WORK TO BE COMPLETED |
Restate the last part of the records below word for word, beginning at the line with "(** Running a" and ending at the final line.

MATERIALS PROVIDED |
(** A release removes exactly the devnet's range. *)
Lemma ReleaseRange_outcomes name r l :
  holds r l → registry_ok l → Forall plain l →
  let '(res, r') := ReleaseRange fault name r in
  match res with
  | Returns _ => Exists (has_name name) l ∧ holds r' (filter (λ a, ¬ has_name name a) l) ∧
      registry_ok (filter (λ a, ¬ has_name name a) l)
  | Fails _ => holds r' l ∧ (quiet → ¬ Exists (has_name name) l)
  | _ => False
  end.
Proof.
  intros Hh Hl Hp. unfold ReleaseRange, WithLock. rewrite bindE_eq.
  pose proof (take_lock_spec r) as Ht. destruct (take_lock fault r) as [res r1].
  destruct Ht as (E1 & [->|[e ->]] & Hq1).
  2: { split; [by eapply holds_file|]. intros Hq. by specialize (Hq1 Hq). }
  rewrite bindE_eq. pose proof (Load_spec r1 l (holds_file _ _ _ E1 Hh)) as Hload.
  destruct (wrapping _ (Load fault) r1) as [res r2]. destruct Hload as (E2 & [->|[e ->]] & Hq2).
  2: { split; [eapply holds_file; [|done]; congruence|]. intros Hq. by specialize (Hq2 Hq). }
  assert (Hh2 : holds r2 l) by (eapply holds_file; [|done]; congruence).
  rewrite bindE_eq. pose proof (plan_release_spec name l Hl) as Hplan.
  destruct (plan_release name l) as [l'|e]; simpl; [|by split].
  destruct Hplan as (Hn & -> & Hok).
  assert (Hp' : Forall plain (filter (λ a, ¬ has_name name a) l)) by by apply Forall_filter_keep.
  pose proof (Save_spec r2 _ Hp') as Hs. destruct (Save fault _ r2) as [res r3].
  destruct res as [u|e| |]; [by split_and!|destruct Hs as [E3 Hnq]|done..].
  split; [eapply holds_file; [|exact Hh2]; done|tauto].
Qed.
End operations.

(** ** Processes that share the registry *)

Inductive request :=
| Allocate (now : Time) (devnetName : string) (validatorCount : Z)
| Free (devnetName : string).

(** What a finished request did to the registry. *)
Inductive event :=
| Granted (a : PortAllocation)
| Freed (devnetName : string).

(** Where a process is: before the lock, holding it, with the list it loaded, done. *)
Inductive pc :=
| Waiting (q : request)
| Locked (q : request)
| Loaded (q : request) (allocations : list PortAllocation)
| Ended (res : outcome (option PortAllocation)).

Section system.
Context `{RegistryCodecLaws} (fault : nat → option error).

Definition plan (q : request) (l : list PortAllocation) :
    result (option PortAllocation * list PortAllocation * event) :=
  match q with
  | Allocate now name count =>
      try p := plan_allocate now name count l in Ok (Some p.1, p.2, Granted p.1)
  | Free name => try l' := plan_release name l in Ok (None, l', Freed name)
  end.

(** The next part of a request, which nothing of this process interrupts. *)
Definition turn (p : pc) : M Registry (pc * option event) :=
  match p with
  | Waiting q =>
      do! res := take_lock fault in
      done_with (match res with Returns _ => Locked q | r => Ended (stop r) end, None)
  | Locked q =>
      do! res := wrapping "failed to load allocations" (Load fault) in
      done_with (match res with Returns l => Loaded q l | r => Ended (stop r) end, None)
  | Loaded q l =>
      match plan q l with
      | Err e => done_with (Ended (Fails e), None)
      | Ok (a, l', ev) =>
          do! res := Save fault l' in
          done_with (match res with
            | Returns _ => (Ended (Returns a), Some ev)
            | r => (Ended (stop r), None)
            end)
      end
  | Ended res => done_with (Ended res, None)
  end.

(** Running a request without interruption. *)
Definition alone (q : request) : M Registry (pc * option event) :=
  do! p := turn (Waiting q) in do! p := turn p.1 in turn p.1.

RESPONSE TO THIS EXERCISE |
(** Running a request without interruption. *)
Definition alone (q : request) : M Registry (pc * option event) :=
  do! p := turn (Waiting q) in do! p := turn p.1 in turn p.1.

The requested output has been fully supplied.